Ce n’était pas vraiment facile. Je me rappelle qu’on était 50 enfants, un coach et un seul terrain. J’ai cette photo avec tout le monde, et je crois qu’à la fin il n’y a que moi qui suis devenu joueur professionnel. Donc bien sûr c’était compliqué ! Mais c’était beau, on jouait ensemble comme un jeu d’enfants, et aujourd’hui je continue ce jeu. C’était un… «viaje», je ne sais pas comment on dit ça en anglais (le responsable de la com’ croate à ses côtés l’aide). C’était un parcours intéressant, avec beaucoup d’obstacles. Concernant les équipements, ce n’étaient pas les meilleurs. Ce n’est pas comparable à ce que les enfants peuvent avoir en Espagne, en Allemagne ou en Italie, pas de ce niveau. Mais c’est ainsi ! J’y ai appris à progresser, je ne savais pas qu’il y avait mieux ailleurs, donc aucun soucis.

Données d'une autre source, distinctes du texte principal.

(* ===== verification/Proto.v ===== *)
(** * The protocol: message identifiers, well-known keys and message types

    [protocol/msgid.go], [protocol/pb], [pkg/connkey] and the service names of
    [pkg/conf].  The protobuf runtime is a third-party library: [marshal] and
    [unmarshal] are the operations of a class, with the documented round trip
    as its law. *)

From Stdlib Require Import Ascii.
From S2P Require Import Prelude GoLib.
#[local] Open Scope Z_scope.

(** ** Message identifiers ([uint32]) *)

(** [pkg/const.go] *)
Definition MaxMsgID : Z := 1000.

Definition MsgIdPing : Z := 1.
Definition MsgIdPong : Z := 2.
Definition MsgIdChatReq : Z := 5.
Definition MsgIdChatResp : Z := 6.
Definition MsgIdMatchEnterReq : Z := 11.
Definition MsgIdMatchEnterResp : Z := 12.
Definition MsgIdMatchResultPush : Z := 13.
Definition MsgIdMatchAllocateReq : Z := 18.
Definition MsgIdMatchAllocateResp : Z := 19.
Definition MsgIdMatchQueryReq : Z := 20.
Definition MsgIdMatchQueryResp : Z := 21.
Definition MsgIdRoomJoinReq : Z := 14.
Definition MsgIdRoomJoinResp : Z := 15.
Definition MsgIdRoomLeaveReq : Z := 16.
Definition MsgIdRoomLeaveResp : Z := 17.
Definition MsgIdRoomDestroyedPush : Z := 22.
Definition MsgIdRoomEventPush : Z := 23.
Definition MsgIdSessionSave : Z := 1002.
Definition MsgIdSessionGet : Z := 1003.
Definition MsgIdSessionDisconnect : Z := 1004.
Definition MsgIdSessionReconnect : Z := 1005.
Definition MsgIdSessionForceLeave : Z := 1006.
Definition MsgIdSessionForceLeaveQueue : Z := 1007.
Definition MsgIdSessionReconnected : Z := 1008.
Definition MsgIdSessionInvalidate : Z := 1010.
Definition MsgIdServiceIdentity : Z := 1001.
Definition MsgIdServiceHello : Z := 1009.

(** ** Connection properties and tags *)

Definition PropPlayerID : string := "playerId".
Definition PropServerID : string := "server_id".
Definition PropConnType : string := "conn_type".

Definition TagPlayerID : string := "player_id".
Definition TagTargetPlayerID : string := "target_player_id".
Definition TagRoomSvrID : string := "room_server_id".
Definition TagMatchID : string := "match_id".
Definition TagMatchType : string := "match_type".
Definition TagSenderID : string := "sender_id".

Definition SyncTagKeys : list string := [TagRoomSvrID; TagMatchID; TagMatchType].

(** ** Service names *)

Definition SvcGateway : string := "gateway".
Definition SvcChatSvr : string := "chatsvr".
Definition SvcMatchSvr : string := "matchsvr".
Definition SvcRoomSvr : string := "roomsvr".
Definition SvcSessionSvr : string := "sessionsvr".

(** ** Messages *)

Record ChatReq := mkChatReq { cq_Content : string; cq_TargetPlayerId : Z }.

Record ChatResp := mkChatResp {
  cr_SenderPlayerId : Z; cr_Content : string; cr_Timestamp : Z; cr_TargetPlayerId : Z }.

Record Envelope := mkEnvelope { ev_ConnId : Z; ev_Data : bytes; ev_ConnTags : gomap }.

Record ServiceHello := mkServiceHello {
  sh_Service : string; sh_MsgIds : list Z; sh_SendMsgIds : list Z }.

Record MatchEnterReq := mkMatchEnterReq { mq_MatchType : string; mq_Elo : Z }.
Record MatchEnterResp := mkMatchEnterResp { mr_Status : string; mr_QueueSize : Z }.
Record MatchResultPush := mkMatchResultPush {
  mp_MatchId : string; mp_ServerId : string; mp_Players : list Z; mp_MatchType : string }.
Record MatchAllocateReq := mkMatchAllocateReq { aq_MatchId : string }.
Record MatchAllocateResp := mkMatchAllocateResp {
  ar_MatchId : string; ar_ServerId : string; ar_Error : string }.
Record MatchQueryReq := mkMatchQueryReq { qq_MatchId : string }.
Record MatchQueryResp := mkMatchQueryResp {
  qr_MatchId : string; qr_ServerId : string; qr_Found : bool }.

Record RoomJoinReq := mkRoomJoinReq { jq_MatchId : string }.
Record RoomJoinResp := mkRoomJoinResp {
  jr_Success : bool; jr_MatchId : string; jr_ServerId : string; jr_Error : string }.
Record RoomLeaveReq := mkRoomLeaveReq { lq_MatchId : string }.
Record RoomLeaveResp := mkRoomLeaveResp { lr_Success : bool; lr_Error : string }.
Record RoomEventPush := mkRoomEventPush {
  re_MatchId : string; re_PlayerId : string; re_Event : string; re_PlayerCount : Z }.
Record RoomDestroyedPush := mkRoomDestroyedPush { rd_MatchId : string }.

Record SessionData := mkSessionData {
  sd_PlayerId : Z; sd_GatewayId : string; sd_ConnTags : gomap; sd_DisconnectedAt : Z }.

(** ** Encoding

    [proto.Marshal] rejects strings that are not valid UTF-8 and a field holds
    an integer of its width: [wire_ok] is the set of messages the encoding is
    faithful on.  An empty map and a nil map have the same encoding, and
    decoding gives the nil map: [canon]. *)

Definition in_range (lo hi : Z) (a : ascii) : bool :=
  let n := Z.of_N (N_of_ascii a) in (lo <=? n) && (n <=? hi).

(** [utf8.ValidString] *)
Fixpoint valid_utf8 (s : string) : bool :=
  match s with
  | EmptyString => true
  | String a r =>
      if in_range 0 127 a then valid_utf8 r else
      match r with
      | EmptyString => false
      | String b r1 =>
          if in_range 194 223 a then in_range 128 191 b && valid_utf8 r1 else
          match r1 with
          | EmptyString => false
          | String c r2 =>
              if in_range 224 239 a then
                (if in_range 224 224 a then in_range 160 191 b
                 else if in_range 237 237 a then in_range 128 159 b
                 else in_range 128 191 b)
                && in_range 128 191 c && valid_utf8 r2
              else
              match r2 with
              | EmptyString => false
              | String d r3 =>
                  in_range 240 244 a &&
                  (if in_range 240 240 a then in_range 144 191 b
                   else if in_range 244 244 a then in_range 128 143 b
                   else in_range 128 191 b)
                  && in_range 128 191 c && in_range 128 191 d && valid_utf8 r3
              end
          end
      end
  end.

Definition utf8 (s : string) : Prop := valid_utf8 s = true.
Definition tags_ok (m : gomap) : Prop :=
  match m with None => True | Some g => map_Forall (λ k v, utf8 k ∧ utf8 v) g end.
Definition in_uint32 (z : Z) : Prop := 0 ≤ z < 2^32.

Definition canon_tags (m : gomap) : gomap :=
  match m with Some g => if decide (g = ∅) then None else Some g | None => None end.

Class Canonical (A : Type) := { canon : A → A; wire_ok : A → Prop }.

Class Wire (A : Type) := { marshal : A → bytes; unmarshal : bytes → option A }.

Class WireLaws (A : Type) `{Wire A, Canonical A} :=
  unmarshal_marshal : ∀ a : A, wire_ok a → unmarshal (marshal a) = Some (canon a).

#[export] Instance ChatReq_canon : Canonical ChatReq :=
  {| canon m := m; wire_ok m := utf8 (cq_Content m) ∧ in_int64 (cq_TargetPlayerId m) |}.
#[export] Instance ChatResp_canon : Canonical ChatResp :=
  {| canon m := m;
     wire_ok m := in_int64 (cr_SenderPlayerId m) ∧ utf8 (cr_Content m) ∧
                  in_int64 (cr_Timestamp m) ∧ in_int64 (cr_TargetPlayerId m) |}.
#[export] Instance Envelope_canon : Canonical Envelope :=
  {| canon m := mkEnvelope (ev_ConnId m) (ev_Data m) (canon_tags (ev_ConnTags m));
     wire_ok m := in_uint64 (ev_ConnId m) ∧ tags_ok (ev_ConnTags m) |}.
#[export] Instance ServiceHello_canon : Canonical ServiceHello :=
  {| canon m := m;
     wire_ok m := utf8 (sh_Service m) ∧ Forall in_uint32 (sh_MsgIds m) ∧
                  Forall in_uint32 (sh_SendMsgIds m) |}.
#[export] Instance MatchEnterReq_canon : Canonical MatchEnterReq :=
  {| canon m := m; wire_ok m := utf8 (mq_MatchType m) ∧ in_int64 (mq_Elo m) |}.
#[export] Instance MatchEnterResp_canon : Canonical MatchEnterResp :=
  {| canon m := m; wire_ok m := utf8 (mr_Status m) ∧ in_int64 (mr_QueueSize m) |}.
#[export] Instance MatchResultPush_canon : Canonical MatchResultPush :=
  {| canon m := m;
     wire_ok m := utf8 (mp_MatchId m) ∧ utf8 (mp_ServerId m) ∧
                  Forall in_int64 (mp_Players m) ∧ utf8 (mp_MatchType m) |}.
#[export] Instance MatchAllocateReq_canon : Canonical MatchAllocateReq :=
  {| canon m := m; wire_ok m := utf8 (aq_MatchId m) |}.
#[export] Instance MatchAllocateResp_canon : Canonical MatchAllocateResp :=
  {| canon m := m;
     wire_ok m := utf8 (ar_MatchId m) ∧ utf8 (ar_ServerId m) ∧ utf8 (ar_Error m) |}.
#[export] Instance MatchQueryReq_canon : Canonical MatchQueryReq :=
  {| canon m := m; wire_ok m := utf8 (qq_MatchId m) |}.
#[export] Instance MatchQueryResp_canon : Canonical MatchQueryResp :=
  {| canon m := m; wire_ok m := utf8 (qr_MatchId m) ∧ utf8 (qr_ServerId m) |}.
#[export] Instance RoomJoinReq_canon : Canonical RoomJoinReq :=
  {| canon m := m; wire_ok m := utf8 (jq_MatchId m) |}.
#[export] Instance RoomJoinResp_canon : Canonical RoomJoinResp :=
  {| canon m := m;
     wire_ok m := utf8 (jr_MatchId m) ∧ utf8 (jr_ServerId m) ∧ utf8 (jr_Error m) |}.
#[export] Instance RoomLeaveReq_canon : Canonical RoomLeaveReq :=
  {| canon m := m; wire_ok m := utf8 (lq_MatchId m) |}.
#[export] Instance RoomLeaveResp_canon : Canonical RoomLeaveResp :=
  {| canon m := m; wire_ok m := utf8 (lr_Error m) |}.
#[export] Instance RoomEventPush_canon : Canonical RoomEventPush :=
  {| canon m := m;
     wire_ok m := utf8 (re_MatchId m) ∧ utf8 (re_PlayerId m) ∧ utf8 (re_Event m) ∧
                  in_int64 (re_PlayerCount m) |}.
#[export] Instance RoomDestroyedPush_canon : Canonical RoomDestroyedPush :=
  {| canon m := m; wire_ok m := utf8 (rd_MatchId m) |}.
#[export] Instance SessionData_canon : Canonical SessionData :=
  {| canon m := mkSessionData (sd_PlayerId m) (sd_GatewayId m)
                  (canon_tags (sd_ConnTags m)) (sd_DisconnectedAt m);
     wire_ok m := in_int64 (sd_PlayerId m) ∧ utf8 (sd_GatewayId m) ∧
                  tags_ok (sd_ConnTags m) ∧ in_int64 (sd_DisconnectedAt m) |}.

(** The encodings of all the message types. *)
Class Proto := {
  proto_ChatReq :: Wire ChatReq;
  proto_ChatResp :: Wire ChatResp;
  proto_Envelope :: Wire Envelope;
  proto_ServiceHello :: Wire ServiceHello;
  proto_MatchEnterReq :: Wire MatchEnterReq;
  proto_MatchEnterResp :: Wire MatchEnterResp;
  proto_MatchResultPush :: Wire MatchResultPush;
  proto_MatchAllocateReq :: Wire MatchAllocateReq;
  proto_MatchAllocateResp :: Wire MatchAllocateResp;
  proto_MatchQueryReq :: Wire MatchQueryReq;
  proto_MatchQueryResp :: Wire MatchQueryResp;
  proto_RoomJoinReq :: Wire RoomJoinReq;
  proto_RoomJoinResp :: Wire RoomJoinResp;
  proto_RoomLeaveReq :: Wire RoomLeaveReq;
  proto_RoomLeaveResp :: Wire RoomLeaveResp;
  proto_RoomEventPush :: Wire RoomEventPush;
  proto_RoomDestroyedPush :: Wire RoomDestroyedPush;
  proto_SessionData :: Wire SessionData;
  (** what a failed decoding leaves in the message *)
  partial_RoomJoinReq : bytes → RoomJoinReq;
}.

(** The round trips the cross-component theorems rely on. *)
Class ProtoLaws `{Proto} := {
  laws_ChatReq :: WireLaws ChatReq;
  laws_ChatResp :: WireLaws ChatResp;
  laws_Envelope :: WireLaws Envelope;
  laws_ServiceHello :: WireLaws ServiceHello;
  laws_MatchEnterReq :: WireLaws MatchEnterReq;
  laws_MatchResultPush :: WireLaws MatchResultPush;
  laws_MatchAllocateReq :: WireLaws MatchAllocateReq;
  laws_RoomJoinReq :: WireLaws RoomJoinReq;
  laws_RoomLeaveReq :: WireLaws RoomLeaveReq;
  laws_RoomDestroyedPush :: WireLaws RoomDestroyedPush;
  laws_SessionData :: WireLaws SessionData;
}.

(** * Lemmas *)

Lemma canon_tags_get m k : mget (canon_tags m) k = mget m k.
Proof. destruct m as [g|]; [|done]. simpl. by case_decide as Hg; [rewrite Hg|]. Qed.

Lemma canon_tags_nonempty g : g ≠ ∅ → canon_tags (Some g) = Some g.
Proof. intros. simpl. by case_decide. Qed.

Lemma utf8_digits fuel n acc : 0 ≤ n → utf8 acc → utf8 (fmt_digits fuel n acc).
Proof.
  revert n acc. induction fuel as [|fuel IH]; intros n acc Hn Hacc; [done|].
  pose proof (Z.mod_pos_bound n 10 ltac:(lia)) as Hmod.
  assert (utf8 (String (digit_char (n mod 10)) acc)) as Hs.
  { revert Hmod. generalize (n mod 10). intros d Hd. unfold utf8. cbn [valid_utf8].
    replace (in_range 0 127 (digit_char d)) with true; [done|].
    unfold in_range, digit_char. rewrite N_ascii_embedding by lia. symmetry.
    apply andb_true_intro; split; apply Z.leb_le; lia. }
  cbn [fmt_digits]. destruct (n <? 10); [done|]. apply IH; [apply Z.div_pos; lia|done].
Qed.

Lemma utf8_FormatInt z : utf8 (FormatInt z).
Proof.
  unfold FormatInt. destruct (Z.ltb_spec z 0); [|by apply utf8_digits].
  change (utf8 (FormatUint (- z))). apply utf8_digits; [lia|done].
Qed.

Lemma utf8_FormatUint z : 0 ≤ z → utf8 (FormatUint z).
Proof. intros. by apply utf8_digits. Qed.

#[export] Hint Resolve utf8_FormatInt utf8_FormatUint : cardwar.

Lemma utf8_app s1 s2 : utf8 s1 → utf8 s2 → utf8 (s1 +:+ s2).
Proof.
  unfold utf8. intros H1 H2. remember (String.length s1) as n eqn:Hn.
  assert (String.length s1 ≤ n)%nat as Hle by lia. clear Hn.
  revert s1 H1 Hle. induction n as [|n IH]; intros s1 H1 Hle.
  { destruct s1; [done|simpl in Hle; lia]. }
  destruct s1 as [|a r]; [done|]. simpl in Hle. revert H1.
  change (String a r +:+ s2) with (String a (r +:+ s2)). cbn [valid_utf8].
  destruct (in_range 0 127 a); [intros; apply IH; [done|lia]|].
  destruct r as [|b r1]; [done|]. simpl in Hle. change (String b r1 +:+ s2) with (String b (r1 +:+ s2)).
  destruct (in_range 194 223 a).
  { intros [-> H1]%andb_prop. simpl. apply IH; [done|lia]. }
  destruct r1 as [|c r2]; [done|]. simpl in Hle. change (String c r2 +:+ s2) with (String c (r2 +:+ s2)).
  destruct (in_range 224 239 a).
  { intros [-> H1]%andb_prop. simpl. apply IH; [done|lia]. }
  destruct r2 as [|d r3]; [done|]. simpl in Hle. change (String d r3 +:+ s2) with (String d (r3 +:+ s2)).
  intros [-> H1]%andb_prop. simpl. apply IH; [done|lia].
Qed.

#[export] Hint Resolve utf8_app : cardwar.

Lemma tags_ok_mlit l : Forall (λ '(k, v), utf8 k ∧ utf8 v) l → tags_ok (mlit l).
Proof.
  intros Hl k v Hkv%elem_of_list_to_map_2. rewrite Forall_forall in Hl. apply (Hl _ Hkv).
Qed.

Et tu pensais déjà que tu allais devenir footballeur professionnel ?
À ce niveau-là non. Mais à 16 ans quand j’ai rencontré un ex-footballeur professionnel, qui a joué en Allemagne, il m’a demandé de discuter avec lui. J’ai parlé avec lui cinq minutes, et il m’a dit des choses personnelles, et je me suis dit : «Okay c’est pour moi, je serai comme lui, je peux le faire, je peux jouer dans des grandes ligues !» C’était juste, toujours y croire, comme je t’ai dit mon parcours était long mais j’en ai toujours profité !
Un grand merci à Ante Budimir pour ses réponses et à la Fédération croate pour sa disponibilité.